Qué decir del ballet, bellísima expresión de arte que si bien no cae en olvido, la mayoría de las personas no conocen y no practican entre sus danzas habituales.
Pareciera que todo lo que huele a clásico y tierno en materia musical y de danza se hubiese perdido o se estuviese perdiendo justo por causa de implantar modalidades más independientes y ruidosas donde los bailarines no se toquen (¿es esto la liberación?) y la música sea de todo menos armónica.
Visto así, podríamos vaticinar que, de aquí a unos años, todas las danzas serán mecánicas e impersonales, cuando además la situación de pandemia no favorece el contacto, nos encaminaremos a una sociedad digitalizada y mecánica donde no exista romanticismo ni arte, donde la música no ocupe el primer lugar sino uno de los últimos y el estruendo reine en las salas de fiestas.
Resulta necesario recordar antiguos valores, simplemente para recordar cómo eran y lo que nos hacían sentir.

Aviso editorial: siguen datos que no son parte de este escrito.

(** Lines 159-173: forward the available stdout/stderr lines. *)
Definition relay_output (out err : list string) (p : _Process) : _Process :=
  {| handle := handle p; name := name p; path := path p; args := args p;
     restart_delay := restart_delay p; cwd := cwd p; state := state p;
     exit_status := exit_status p; restart_count := restart_count p;
     max_restart_count := max_restart_count p; pid := pid p;
     stdin_queue := stdin_queue p;
     stdout_chan := if stdout_reader p then stdout_chan p ++ out else stdout_chan p;
     stderr_chan := if stderr_reader p then stderr_chan p ++ err else stderr_chan p;
     stdin_writer := stdin_writer p;
     stdout_reader := stdout_reader p; stderr_reader := stderr_reader p;
     child := child p |}.

Definition set_stdin (q : list string) (w : option (list Byte.byte)) (p : _Process)
    : _Process :=
  {| handle := handle p; name := name p; path := path p; args := args p;
     restart_delay := restart_delay p; cwd := cwd p; state := state p;
     exit_status := exit_status p; restart_count := restart_count p;
     max_restart_count := max_restart_count p; pid := pid p;
     stdin_queue := q; stdout_chan := stdout_chan p;
     stderr_chan := stderr_chan p; stdin_writer := w;
     stdout_reader := stdout_reader p; stderr_reader := stderr_reader p;
     child := child p |}.

Definition set_exit_status (e : option Z) (p : _Process) : _Process :=
  {| handle := handle p; name := name p; path := path p; args := args p;
     restart_delay := restart_delay p; cwd := cwd p; state := state p;
     exit_status := e; restart_count := restart_count p;
     max_restart_count := max_restart_count p; pid := pid p;
     stdin_queue := stdin_queue p; stdout_chan := stdout_chan p;
     stderr_chan := stderr_chan p; stdin_writer := stdin_writer p;
     stdout_reader := stdout_reader p; stderr_reader := stderr_reader p;
     child := child p |}.

(** Lines 240-241: [restart_count += 1; state = Restarting]. *)
Definition set_restarting (p : _Process) : _Process :=
  {| handle := handle p; name := name p; path := path p; args := args p;
     restart_delay := restart_delay p; cwd := cwd p; state := Restarting;
     exit_status := exit_status p; restart_count := u64_add (restart_count p) 1;
     max_restart_count := max_restart_count p; pid := pid p;
     stdin_queue := stdin_queue p; stdout_chan := stdout_chan p;
     stderr_chan := stderr_chan p; stdin_writer := stdin_writer p;
     stdout_reader := stdout_reader p; stderr_reader := stderr_reader p;
     child := child p |}.

(** ** The supervision thread of [launch] *)

(** [&v[n..]]: panics (here [None]) when [n > v.len()]. *)
Definition slice_from (n : nat) (l : list string) : option (list string) :=
  if (n <=? length l)%nat then Some (drop n l) else None.

(** Result of [child.try_wait()]: [Ok(Some(status))] with [status.code()],
    [Ok(None)], or [Err(e)]. *)
Inductive TryWait := TWExited (code : option Z) | TWRunning | TWErr.

(** The value [exit_status] the inner loop breaks with: [Ok(code)] or [Err(e)]. *)
Inductive ExitRes := ExOk (code : option Z) | ExErr.

(** Control points of the thread spawned by [launch]:
    - [PSpawn]: top of the outer [loop] (lines 119-146);
    - [PPoll c]: inner supervisor loop on the child with pid [c] (149-210);
    - [PDecide r]: after the inner loop broke with [r] (215-243);
    - [PSleep d]: [thread::sleep(restart_delay)] (245);
    - [PDone]: the closure returned; [PPanic]: the thread panicked. *)
Inductive PC :=
  | PSpawn
  | PPoll (c : N)
  | PDecide (r : ExitRes)
  | PSleep (d : N)
  | PDone
  | PPanic.

(** What the operating system answers during one step of a thread:
    [ASpawn r]: [cmd.spawn()] gives a child with pid [id] ([Some id]) or an
    error ([None]); [APoll out err ok tw]: lines available on the child's
    stdout and stderr, whether [write_all] on stdin succeeds, and the answer
    of [try_wait]; [ADecide]: the decision after the inner loop; [AWake]: the
    restart delay elapsed. *)
Inductive Action :=
  | ASpawn (r : option N)
  | APoll (out err : list string) (ok : bool) (tw : TryWait)
  | ADecide
  | AWake.

(** Lines 175-181: receive at most one queued message and write its bytes
    through the stdin [BufWriter]; [None] when [write_all] fails and
    [expect] panics (the message has been received by then). *)
Definition flush_stdin (ok : bool) (p : _Process) : _Process * bool :=
  match stdin_writer p with
  | Some w =>
      match stdin_queue p with
      | input :: rest =>
          if ok then (set_stdin rest (Some (w ++ as_bytes input)) p, true)
          else (set_stdin rest (Some w) p, false)
      | [] => (p, true)
      end
  | None => (p, true)
  end.

(** One step of the supervision thread at control point [pc] on the shared
    record [p]; [None] when the action does not belong to [pc]. *)
Definition thread_step (a : Action) (pc : PC) (p : _Process)
    : option (PC * _Process) :=
  match a, pc with
  | ASpawn r, PSpawn =>
      match slice_from 1 (args p) with
      | None => Some (PPanic, p)                    (* args[1..] out of range *)
      | Some _ =>
          match r with
          | None => Some (PPanic, p)                (* "Failed to run binary" *)
          | Some id => Some (PPoll id, set_spawned id p)
          end
      end
  | APoll out err ok tw, PPoll c =>
      let p1 := relay_output out err p in
      let '(p2, wrote) := flush_stdin ok p1 in
      if negb wrote then Some (PPanic, p2)        (* "Could not write to stdin" *)
      else
        match tw with
        | TWExited code => Some (PDecide (ExOk code), set_exit_status code p2)
        | TWErr => Some (PDecide ExErr, p2)
        | TWRunning => Some (PPoll c, p2)
        end
  | ADecide, PDecide r =>
      match r with
      | ExErr => Some (PDone, set_state Failed p)
      | ExOk _ =>
          if max_restart_count p <=? restart_count p
          then Some (PDone, set_state Failed p)
          else Some (PSleep (restart_delay p), set_restarting p)
      end
  | AWake, PSleep _ => Some (PSpawn, p)
  | _, _ => None
  end.

(** The shared record and every thread launched on it. *)
Record Sys := mk_Sys { rec : _Process; threads : list PC }.

(** Events: [launch] (a new thread, then the [JoinHandle] is stored), an
    external [stdin.send(m)], or a step of thread [i].  A thread of a
    record whose lock is poisoned would panic at its next
    [lock().unwrap()]; the steps let it go on instead, which only adds
    behaviours. *)
Inductive Event :=
  | ELaunch
  | ESend (m : string)
  | EThread (i : nat) (a : Action).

Todo el mundo puede recordar su primer vals o tango, pero el primer tuerking no resulta tan memorable.
Hay poesía en el silencio, en la música, pero en el ruido desacompasado solo hallamos desorden y caos. Nuestro primer baile podría ser recordado, si se sucediera en un escenario cálido y tierno, o bien movido y animoso, pero si es ruidoso y falto de estructura, no lo recordaremos igual.
Nuestro último baile fue aquel que nuestro cerebro recuerda como glorioso, o grato, fuera este en una pista de baile o en medio de la playa, junto al mar y bajo las estrellas, teniendo como música las olas. Cada baile comunica una idea, un sentimiento, cada giro cuenta una historia.
Cada nota es testigo de un adiós o un beso, cada lágrima es una fuente que hidrata una nueva leyenda.
Tal vez no sepamos cómo será nuestro baile presente, pero a fe que si queremos disfrutar de nuestro último baile a gusto y recordarlo como se merece, imprimirle romanticismo y armonía puede ser un bello camino.
Las notas resbalan por la epidermis, los pasos marcan un compás, cada uno de los movimientos del cuerpo traza un sendero rumbo a ninguna parte o a todas…nuestro baile, es nuestro baile el que dibuja figuras distintas y hace que nos reconciliemos con la palabra música.
Es nuestro baile el que abre una velada vespertina, cierra una exposición de arte, muestra folklore gallego, enseña cómo moverse aeróbicamente.
Es nuestro baile el que relata una boda, un concierto, una noche especial, una tarde diferente.
Es nuestro baile el que dibuja figuras imposibles y gráciles, rítmicas y mágicas, a cada compás.
Es nuestro baile, el primero o el último, sea quinceañero o añoso, sea de salón o de discoteca, el que hace que nuestro cuerpo hable cuando las palabras se han agotado.
Es nuestro baile el que nos deja, exhaustos y felices, con la sensación de haber dibujado una historia muda, expresada por los cuerpos al seguir una melodía.